Many large-scale dams also failed to meet their economic targets, the report added.

But the Bank is now singing a different tune. Speaking to the Washington Post, Rachel Kyte, the Bank’s vice president for sustainable development, says hydro power has a key role to play in its drive to promote economic development and environmental protection in the developing world.

“Large hydro is a very big part of the solution for Africa and South Asia and Southeast Asia…I fundamentally believe we have to be involved,” Kyte says, adding that the earlier move out of hydropower “was the wrong message … That was then. This is now. We are back.”

The Bank is not simply eyeing small-scale sustainable projects: it has much grander ambitions.

“The World Bank supports the development of the next generation of large-scale, transformational regional generation projects,” it said in a recent report. “Transformational projects are those that imply major positive improvements to some binding constraint and are ultimately capable of effecting a fundamental change in a country.” (my italics)

Africa is likely to factor largely in the World Bank’s new drive towards building large-scale dams.
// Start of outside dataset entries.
(** * Global Rehydration System: a shallow embedding of [global_rehydrate.py]

    The class [GlobalRehydrationSystem] is embedded as a record (the object)
    and one function per method.  A method takes the object and returns the
    updated object, the external actions it performed, and either its return
    value or the exception it raised.

    What the surroundings of the process decide (the operating system name,
    the clock, the file system, the child process) is read from a [Host]
    record, so every method is a function and can be evaluated.

    Of the console output the model keeps what can fail: the lines that
    carry the marks U+2713 and U+2717, which [sys.stdout] may be unable to
    encode.  The texts of the model are ASCII texts, which every encoding of
    [sys.stdout] accepts, so no other [print] raises.  Writing the state file
    always succeeds. *)

From Stdlib Require Import String Ascii List ZArith Bool Arith Lia.
Import ListNotations.

Local Open Scope string_scope.
Local Open Scope list_scope.

(** ** Python values used by the module *)

Section PythonPrimitives.

(** [str.lower] on the ASCII letters.  No character outside ASCII has a
    lower-case form that is one of the letters of "windows", "linux" or
    "darwin", so comparisons with those words are exact. *)
Definition lower_char (c : ascii) : ascii :=
  let n := nat_of_ascii c in
  if (65 <=? n)%nat && (n <=? 90)%nat then ascii_of_nat (n + 32) else c.

Fixpoint lower (s : string) : string :=
  match s with
  | EmptyString => EmptyString
  | String c rest => String (lower_char c) (lower rest)
  end.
The Bank estimates that as much as 93 percent of Africa’s “economically feasible” hydropower remains untapped and that as much as 30 gigawatts (GW) of hydropower could be developed in Sub-Saharan Africa over the next decade.

The Bank is already involved in the controversial $12-billion Inga 3 dam in the Democratic Republic of Congo and may try to move forward on the even more controversial Grand Inga Dam. The Bank has already committed about $50 million to the 4,800 megawatts (MW) Inga 3 project, according to information on its website.
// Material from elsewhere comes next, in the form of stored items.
(** * The model-decoder code generator ([model/modeldecoder/generator/code.go])

    A shallow embedding of [CodeGenerator] and of the methods it emits text
    with ([Generate], [generate], [generateIsSet], [generateReset],
    [generateValidation]) together with the naming helpers ([jsonName],
    [parseTag], [flattenName], [sortKeys]).

    Go strings are byte strings and are modelled by [string]; the output
    [bytes.Buffer] is the string of everything written so far; a Go [error]
    is modelled by its message, [nil] by [None]. *)

From Stdlib Require Import Ascii String List Lia.
From stdpp Require Import base decidable option list sorting gmap sets strings.

Local Open Scope string_scope.

(** ** Strings *)

Module Str.

Definition nl : string := String "010"%char EmptyString.
Definition tab : string := String "009"%char EmptyString.
Definition dquote : string := String "034"%char EmptyString.

(** Lower-casing of ASCII strings: the letters [A]..[Z] are moved to
    [a]..[z], every other byte is kept. On a string of ASCII bytes this is
    what [strings.ToLower] returns; it is used for the sample inputs, whose
    identifiers are ASCII. *)
Definition lowerByte (c : ascii) : ascii :=
  let n := nat_of_ascii c in
  if (65 <=? n)%nat && (n <=? 90)%nat then ascii_of_nat (n + 32) else c.

Fixpoint asciiToLower (s : string) : string :=
  match s with
  | EmptyString => EmptyString
  | String c s' => String (lowerByte c) (asciiToLower s')
  end.

(** [strings.Split(s, ",")]: the pieces of [s] between the commas; a
    string with [n] commas has [n + 1] pieces, so the result is never
    empty. *)
Fixpoint Split (s : string) : list string :=
  match s with
  | EmptyString => [EmptyString]
  | String c s' =>
      if Ascii.eqb c ","%char then EmptyString :: Split s'
      else match Split s' with
           | p :: ps => String c p :: ps
           | [] => [String c EmptyString]
           end
  end.

(** [strings.Join(l, sep)] *)
Fixpoint Join (sep : string) (l : list string) : string :=
  match l with
  | [] => EmptyString
  | [x] => x
  | x :: rest => x +:+ sep +:+ Join sep rest
  end.

End Str.

Import Str.

(** [strings.ToLower] of the Go library maps every Unicode upper-case
    letter of its argument to lower case. It is not defined here: the
    development takes it as a parameter, so that what is proved holds of
    the library function whatever the identifiers are. *)
Class GoStrings : Type := { ToLower : string → string }.

(** ** Errors

    [fmt.Errorf] builds an error from its message; [errors.Wrap(err, msg)]
    of [github.com/pkg/errors] yields an error whose message is
    [msg + ": " + err.Error()]. *)

Definition error : Type := string.

Definition Wrap (err : error) (message : string) : error :=
  message +:+ ": " +:+ err.

(** ** Go types, as far as the generator looks at them

    A [types.Type] is used through [String()] and through a type switch on
    [Underlying()], which tells slices, maps and structs from everything
    else; of a slice or a map only [Elem()] is read. [dynType] is what
    [%T] prints for any other underlying type. *)

Inductive gotype : Type :=
  | GoType (str : string) (under : underlying)
with underlying : Type :=
  | Slice (elem : gotype)
  | Map (elem : gotype)
  | Struct
  | Other (dynType : string).

Definition TypeString (t : gotype) : string :=
  match t with GoType s _ => s end.

Definition Underlying (t : gotype) : underlying :=
  match t with GoType _ u => u end.

(** [reflect.StructTag]: the [key:"value"] pairs of a field tag in the
    order they are written; [Lookup] returns the value of the first pair
    with the key. *)
Definition StructTag : Type := list (string * string).

Fixpoint Lookup (structTag : StructTag) (key : string) : option string :=
  match structTag with
  | [] => None
  | (k, v) :: rest => if String.eqb k key then Some v else Lookup rest key
  end.

(** [structField], [structType] and [Parsed] are declared in the parser
    file of the package; the records below have the members this file
    reads. [structField] embeds a [*types.Var] ([Name()], [Type()],
    [Exported()], the last of which go/types computes from the first
    letter of the name) and carries the field's tag. *)
Record structField : Type := {
  Name : string;
  Typ : gotype;
  Exported : bool;
  tag : StructTag
}.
And that’s just the tip of the iceberg. Three major development banks – the World Bank, the Asian Development Bank, and the European Bank for Reconstruction and Development – increased their funding by fivefold for the hydropower sector between 2003 and 2012, according to Bloomberg BNA. The World Bank spent nearly $1.8 billion on dam projects in 2011 and another $955 million in 2012, the report added.
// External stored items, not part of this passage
Lemma run_method (f : DataFrame → result DataFrame) (r : ref) (s : state)
    (df df' : DataFrame) :
  store s !! r = Some df → f df = Ok df' →
  method f r s = (Ret (length (store s)), with_store (store s ++ [df']) s).
Proof.
  intros Hr Hf. unfold method.
  rewrite (bind_run _ _ _ _ _ (run_load _ _ _ Hr)).
  unfold mbind, M_bind, lift. by rewrite Hf.
Qed.

Lemma run_method_raise (f : DataFrame → result DataFrame) (r : ref)
    (s : state) (df : DataFrame) (e : exn) :
  store s !! r = Some df → f df = Raise e → method f r s = (Exn e, s).
Proof.
  intros Hr Hf. unfold method.
  rewrite (bind_run _ _ _ _ _ (run_load _ _ _ Hr)).
  unfold mbind, M_bind, lift. by rewrite Hf.
Qed.

Lemma lookup_new (s : state) (df : DataFrame) :
  store (with_store (store s ++ [df]) s) !! length (store s) = Some df.
Proof. simpl. by rewrite list_lookup_middle. Qed.

(** The first frame a computation allocates stays where it is when
    the rest of the computation allocates only. *)
Lemma first_frame {B : Type} (f : DataFrame → result DataFrame) (r : ref)
    (rest : ref → M B) (s : state) (df df' : DataFrame) :
  store s !! r = Some df →
  (∀ a, allocates (rest a)) →
  store ((method f r ≫= rest) s).2 !! length (store s) = Some df' →
  f df = Ok df'.
Proof.
  intros Hr Hrest Hlook.
  destruct (f df) as [d|e] eqn:Hf.
  - rewrite (bind_run _ _ _ _ _ (run_method _ _ _ _ _ Hr Hf)) in Hlook.
    pose proof (prefix_lookup_Some _ _ _ _ (lookup_new s d)
                  (Hrest (length (store s)) _)) as Hd.
    congruence.
  - rewrite (bind_exn _ _ _ _ _ (run_method_raise _ _ _ _ _ Hr Hf)) in Hlook.
    simpl in Hlook. rewrite lookup_ge_None_2 in Hlook; [done | lia].
Qed.

End Run.

(** ** The nearest-station resolver *)

Section Resolver.
Context `{Externals}.

Lemma instant_ltb_irrefl (i : instant) : instant_ltb i i = false.
Proof.
  unfold instant_ltb, date_ltb.
  rewrite !Z.ltb_irrefl, !andb_false_r. done.
Qed.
Ominously, the Bank’s last foray into hydropower in the DRC was a disaster. The Inga 1 and 2 dams, built in the 1970s, are currently in major disrepair, and operate at about 50% of full capacity. They have proven to be costly white elephants for the impoverished country, while those most affected by them did not receive compensation.

Furthermore, half of the power from Inga 3 is expected to light up South Africa with another large chunk going to mining companies and so, in the process, bypass the poor of the DRC.

The World Bank left the dam business for good reason: it was bad business. Adding a dubious new justification to build dams – lowering carbon emissions – doesn’t change the simple fact that large scale dams are an economic drain on countries that can least afford them and the long-term environmental impacts are often, as the Bank itself admitted, large and unaccounted for.

 

3 replies »

  1. Africa is a basket case thanks mainly to groups like the World Bank……..the U.N. and World Bank won’t get out of Africa and let the people develop their own resources……………yet once again these oligarchs claim they are making Africa “sustainable and economically successful”……………these must be “buzz-words” for “impoverishment and slavery”!
    Disgusting!

  2. Big dams often cause controversy due to the widespread impact on local communities, flood areas, changes in river ecosystems, geologic hazards, and regional water disputes.here are five of the world’s most controversial dam projects, either recently completed or still under construction.